Diocesan News

Queens Backpack Project for Ghana Gets B’klyn Support

Brooklyn State Sen. Simcha Felder donated nearly 100 schoolbags to the Backpacks for Ghana Project at St. Joan of Arc, Jackson Heights. Noemi and John Fitzgerald from St. Joan of Arc, above, at right, met Sen. Felder, center, and his staffers, from left, Avi Fertig, communications director, and Judah Wohlgelernter, special projects director, when the Queens couple collected the bookbags from his office July 19. (Photos: Marie Elena Giossi)

Bashert is a Yiddish word that means “destiny” – and that is how a Brooklyn state senator explains the connection made between his office, a Queens parish and school children in Ghana.

State Sen. Simcha Felder donated around 100 new schoolbags to the Backpacks for Ghana project at St. Joan of Arc Church, Jackson Heights, July 19.

Husband-and-wife parishioners John and Noemi Fitzgerald visited the senator’s Midwood office to meet him and his staff, and collect the backpacks, which also had notebooks, pencils and pocket-size packages of tissues tucked inside.

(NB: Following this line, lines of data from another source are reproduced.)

(* ===== verification/AdminPages.v ===== *)
(** The admin pages: users, with the protection of the last administrator
    ([lore-auth-inbound/src/admin/users.rs]), groups ([groups.rs]), repositories and their grants
    ([repositories.rs]) and the permission simulator ([simulator.rs]). *)

From Stdlib Require Import ZArith Lia Ascii.
From stdpp Require Import base gmap strings list.
From S2P Require Import Prelude Model Ports PermissionSvc HttpBase HttpSession AdminBase.

Definition access_row (permission : ResourcePermission) : AccessRow :=
  mkAccessRow (rp_resource_id permission)
    (String.concat ", " (permission_as_str <$> rp_permission permission)).

Definition access_rows (access : list ResourcePermission) : list AccessRow :=
  access_row <$> take ADMIN_LIST_LIMIT access.

Section Users.
Context `{HttpLib} `{AdminLib} {S : Type} (state : AppState S).
Let services := app_services state.
Let cfg := hc_admin (app_cfg state).

Definition user_rows (query : string) : M Response S (list UserView) :=
  users <- map_err (λ _, text_response INTERNAL_SERVER_ERROR "users unavailable")
    (list_users (sv_accounts services) (mkUserListFilter query (Z.of_nat ADMIN_LIST_LIMIT))) ;;
  ret (user_view <$> users).

Definition render_users_page (headers : HeaderMap) (session : HttpSession) (query flash : string)
    : Handler S :=
  csrf_token <- create_admin_csrf state session ;;
  rows <- user_rows query ;;
  ret (render_template
         (UsersTemplate (resolve_lang headers None) query rows ADMIN_LIST_LIMIT csrf_token flash
            (u_id (hs_user session)))).

Definition handle_users (request : Request) : Handler S :=
  session <- require_admin state request ;;
  let headers := req_headers request in
  let lang := resolve_lang headers (req_query request !! "lang") in
  csrf_token <- create_admin_csrf state session ;;
  let search := normalized_query (req_query request !! "q") in
  rows <- user_rows search ;;
  if is_hx_target headers "users-results"
  then ret (render_template
              (UsersTableTemplate lang rows ADMIN_LIST_LIMIT csrf_token (u_id (hs_user session))))
  else ret (render_template
              (UsersTemplate lang search rows ADMIN_LIST_LIMIT csrf_token ""
                 (u_id (hs_user session)))).

Definition handle_user_access (request : Request) : Handler S :=
  require_admin state request ;;;
  let lang := resolve_lang (req_headers request) (req_query request !! "lang") in
  user <- map_err (λ err, match err with
                          | NotFound => not_found
                          | _ => text_response INTERNAL_SERVER_ERROR "users unavailable"
                          end)
            (user_by_id (sv_accounts services) (req_param request)) ;;
  access <- map_err (λ _, text_response INTERNAL_SERVER_ERROR "access unavailable")
              (Permissions.lookup (sv_permissions services) (u_id user) (mkResourceFilter "urc-")) ;;
  ret (render_template
         (UserAccessTemplate lang (user_view user) (access_rows access) ADMIN_LIST_LIMIT "")).

Definition handle_user_add (form : UserAddForm) (request : Request) : Handler S :=
  session <- require_admin state request ;;
  require_admin_csrf state session (uaf_csrf_token form) ;;;
  let lang := resolve_lang (req_headers request) None in
  added <- attempt (add_user (awp_accounts S (writes_of state session))
                      (mkAddUserInput (uaf_email form) (uaf_display_name form))) ;;
  render_users_page (req_headers request) session "" (flash_of lang added).

Definition handle_user_invite (form : UserInviteForm) (request : Request) : Handler S :=
  session <- require_admin state request ;;
  require_admin_csrf state session (uif_csrf_token form) ;;;
  let lang := resolve_lang (req_headers request) None in
  invited <- attempt (add_invitation (awp_accounts S (writes_of state session))
                        (mkAddInvitationInput (uif_provider_id form) (uif_issuer form)
                           (uif_email form) (uif_display_name form) "verified_email_invitation" 0)) ;;
  render_users_page (req_headers request) session "" (flash_of lang invited).

(** Some other active user is an administrator by the configuration. *)
Definition other_active_admin (target user : User) : bool :=
  negb (String.eqb (u_id user) (u_id target)) && String.eqb (u_status user) "active"
  && is_admin_email cfg (normalize_email (u_email user)).

Definition validate_admin_disable_target (session : HttpSession) (target : User) : H S () :=
  if String.eqb (u_id target) (u_id (hs_user session))
  then throw (InvalidArgument "cannot disable the current admin session user") else
  if negb (is_admin_email cfg (normalize_email (u_email target))) then ret tt else
  users <- list_users (sv_accounts services) (mkUserListFilter "" usize_max) ;;
  if existsb (other_active_admin target) users then ret tt
  else throw (InvalidArgument "cannot disable the last active admin user").

(** The steps of [handle_user_disable] after the CSRF token: each error becomes a message. *)
Definition disable_checked (session : HttpSession) (id : string) : H S () :=
  target <- user_by_id (sv_accounts services) id ;;
  validate_admin_disable_target session target ;;;
  disable_user (awp_accounts S (writes_of state session)) id.

Definition handle_user_disable (form : CsrfForm) (request : Request) : Handler S :=
  session <- require_admin state request ;;
  require_admin_csrf state session (cf_csrf_token form) ;;;
  let lang := resolve_lang (req_headers request) None in
  disabled <- attempt (disable_checked session (req_param request)) ;;
  render_users_page (req_headers request) session "" (flash_of lang disabled).
End Users.

Section Groups.
Context `{HttpLib} `{AdminLib} {S : Type} (state : AppState S).
Let services := app_services state.

(** The row of one group: at most twenty members and nested groups, and how many more. *)
Definition group_row (group : Group) : M Response S GroupView :=
  members <- map_err (λ _, text_response INTERNAL_SERVER_ERROR "group members unavailable")
               (list_group_members (sv_groups services) (g_id group)) ;;
  nested <- map_err (λ _, text_response INTERNAL_SERVER_ERROR "nested groups unavailable")
              (list_group_groups (sv_groups services) (g_id group)) ;;
  ret (mkGroupView (g_name group) (g_description group)
         (take ADMIN_GROUP_EDGE_LIMIT (user_view <$> members))
         (length members - ADMIN_GROUP_EDGE_LIMIT)
         (take ADMIN_GROUP_EDGE_LIMIT
            ((λ g, mkGroupLinkRow (g_name g) (g_description g)) <$> nested))
         (length nested - ADMIN_GROUP_EDGE_LIMIT)).

(** The loop of [group_rows], which [break]s when the page is full. *)
Fixpoint group_rows_loop (query : string) (groups : list Group) (rows : list GroupView)
    : M Response S (list GroupView) :=
  match groups with
  | [] => ret rows
  | group :: groups =>
      if negb (matches_search query [g_name group; g_description group])
      then group_rows_loop query groups rows
      else
        row <- group_row group ;;
        let rows := rows ++ [row] in
        if ADMIN_LIST_LIMIT <=? length rows then ret rows else group_rows_loop query groups rows
  end.

Definition group_rows (query : string) : M Response S (list GroupView) :=
  groups <- map_err (λ _, text_response INTERNAL_SERVER_ERROR "groups unavailable")
              (list_groups (sv_groups services)) ;;
  group_rows_loop query groups [].

Definition render_groups_page (headers : HeaderMap) (session : HttpSession) (query flash : string)
    : Handler S :=
  csrf_token <- create_admin_csrf state session ;;
  rows <- group_rows query ;;
  ret (render_template
         (GroupsTemplate (resolve_lang headers None) query rows ADMIN_LIST_LIMIT csrf_token flash)).

Definition handle_groups (request : Request) : Handler S :=
  session <- require_admin state request ;;
  let lang := resolve_lang (req_headers request) (req_query request !! "lang") in
  csrf_token <- create_admin_csrf state session ;;
  let search := normalized_query (req_query request !! "q") in
  rows <- group_rows search ;;
  ret (render_template (GroupsTemplate lang search rows ADMIN_LIST_LIMIT csrf_token "")).

Definition handle_group_add (form : GroupAddForm) (request : Request) : Handler S :=
  session <- require_admin state request ;;
  require_admin_csrf state session (gaf_csrf_token form) ;;;
  let lang := resolve_lang (req_headers request) None in
  added <- attempt (add_group (awp_groups S (writes_of state session)) (gaf_name form)
                      (gaf_description form)) ;;
  render_groups_page (req_headers request) session "" (flash_of lang added).

Definition mutate_group_member (add : bool) (form : GroupMemberForm) (request : Request)
    : Handler S :=
  session <- require_admin state request ;;
  require_admin_csrf state session (gmf_csrf_token form) ;;;
  let groups := awp_groups S (writes_of state session) in
  done <- attempt (if add then add_group_member groups (gmf_group form) (gmf_user form)
                   else remove_group_member groups (gmf_group form) (gmf_user form)) ;;
  let lang := resolve_lang (req_headers request) None in
  render_groups_page (req_headers request) session "" (flash_of lang done).

Definition handle_group_member_add := mutate_group_member true.
Definition handle_group_member_remove := mutate_group_member false.

Definition mutate_group_nest (add : bool) (form : GroupNestForm) (request : Request)
    : Handler S :=
  session <- require_admin state request ;;
  require_admin_csrf state session (gnf_csrf_token form) ;;;
  let groups := awp_groups S (writes_of state session) in
  done <- attempt (if add
                   then add_group_group groups (gnf_parent_group form) (gnf_member_group form)
                   else remove_group_group groups (gnf_parent_group form) (gnf_member_group form)) ;;
  let lang := resolve_lang (req_headers request) None in
  render_groups_page (req_headers request) session "" (flash_of lang done).

Definition handle_group_nest_add := mutate_group_nest true.
Definition handle_group_nest_remove := mutate_group_nest false.
End Groups.

Definition grant_view (grant : Grant) : GrantView :=
  mkGrantView (gr_subject_type grant +:+ ":" +:+ gr_subject_id grant) (gr_subject_type grant)
    (gr_subject_id grant) (gr_role grant).

Section Repositories.
Context `{HttpLib} `{AdminLib} {S : Type} (state : AppState S).
Let services := app_services state.

Definition repository_view (resource : Resource) (grants : list Grant) : RepositoryView :=
  mkRepositoryView (r_name resource) (r_lore_repository_id resource) (r_resource_id resource)
    (encode_path_segment (r_resource_id resource)) (r_status resource) (grant_view <$> grants).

“I don’t believe that anything happens by accident,” said Sen. Felder, a Democrat whose district spans Brooklyn’s midsection, from Flatbush to Sunset Park. “This project is a gift from heaven. That’s all I can say.”

Grateful for Suport

Ghanaian Father William Aguzey, parochial vicar at St. Joan of Arc Church, is grateful for the senator’s support.

“I was so happy” to see the backpacks, said Father Aguzey. “The children will cherish them so much.”

Father Aguzey comes from the Diocese of Techiman in Ghana, where he said, “some people are very underprivileged.”

Last Easter, he returned home for a visit and brought the children 3,000 notebooks and pencils, donated by St. Joan of Arc parishioners. “The children were so happy,” he said.

After distributing the books, a 9-year-old boy approached him and said, “Father, thank you so much for the books. Do you think you could send some used backpacks?”

In his hometown, he said, “schoolchildren carry pencils and books in their hands. This is how they’ve learned to live their lives. I know it firsthand.”

He estimates that there are more than 10,000 schoolchildren under age 18 in his diocese, and some walk two miles back and forth to school every day.

For these children, just as it was for himself, education is the key to a better future.

“Drops of water make an ocean,” the priest said. “A backpack can’t solve all of the problems, but surely, it will help.”

Moved by the child’s request, he asked for assistance from his parish family. Noemi Fitzgerald, parish religious education director, took up the cause.

When she announced registration dates for fall faith formation classes, she also told families they could drop off their used bookbags for children from Father Aguzey’s hometown in Ghana.

“It started taking off,” said Noemi, who estimates that she has already received about 100 bags.

“We asked for old ones (backpacks) in good condition, but many people have brought new ones,” she said.

Letters to Legislators

Her husband John had the idea to reach out to elected officials as well. He mailed letters to every legislator in Brooklyn and Queens requesting one backpack, and immediately heard from Sen. Felder’s office.

The senator and his staff had just been discussing what to do with several dozen backpacks they had in storage. The senator wanted them go to children who would put them to good use.

“We live in the United States, the most wonderful country in the world, and we sometimes take for granted the abundance of food and supplies and things that we have. We can’t even fathom or understand someone else needing a pencil or a backpack,” the senator said.

“For us to be able to take resources that are here and send them to some wonderful children who need them, there’s nothing better.”

Father Aguzey will continue to collect backpacks through the summer. Donations may be brought to the parish rectory.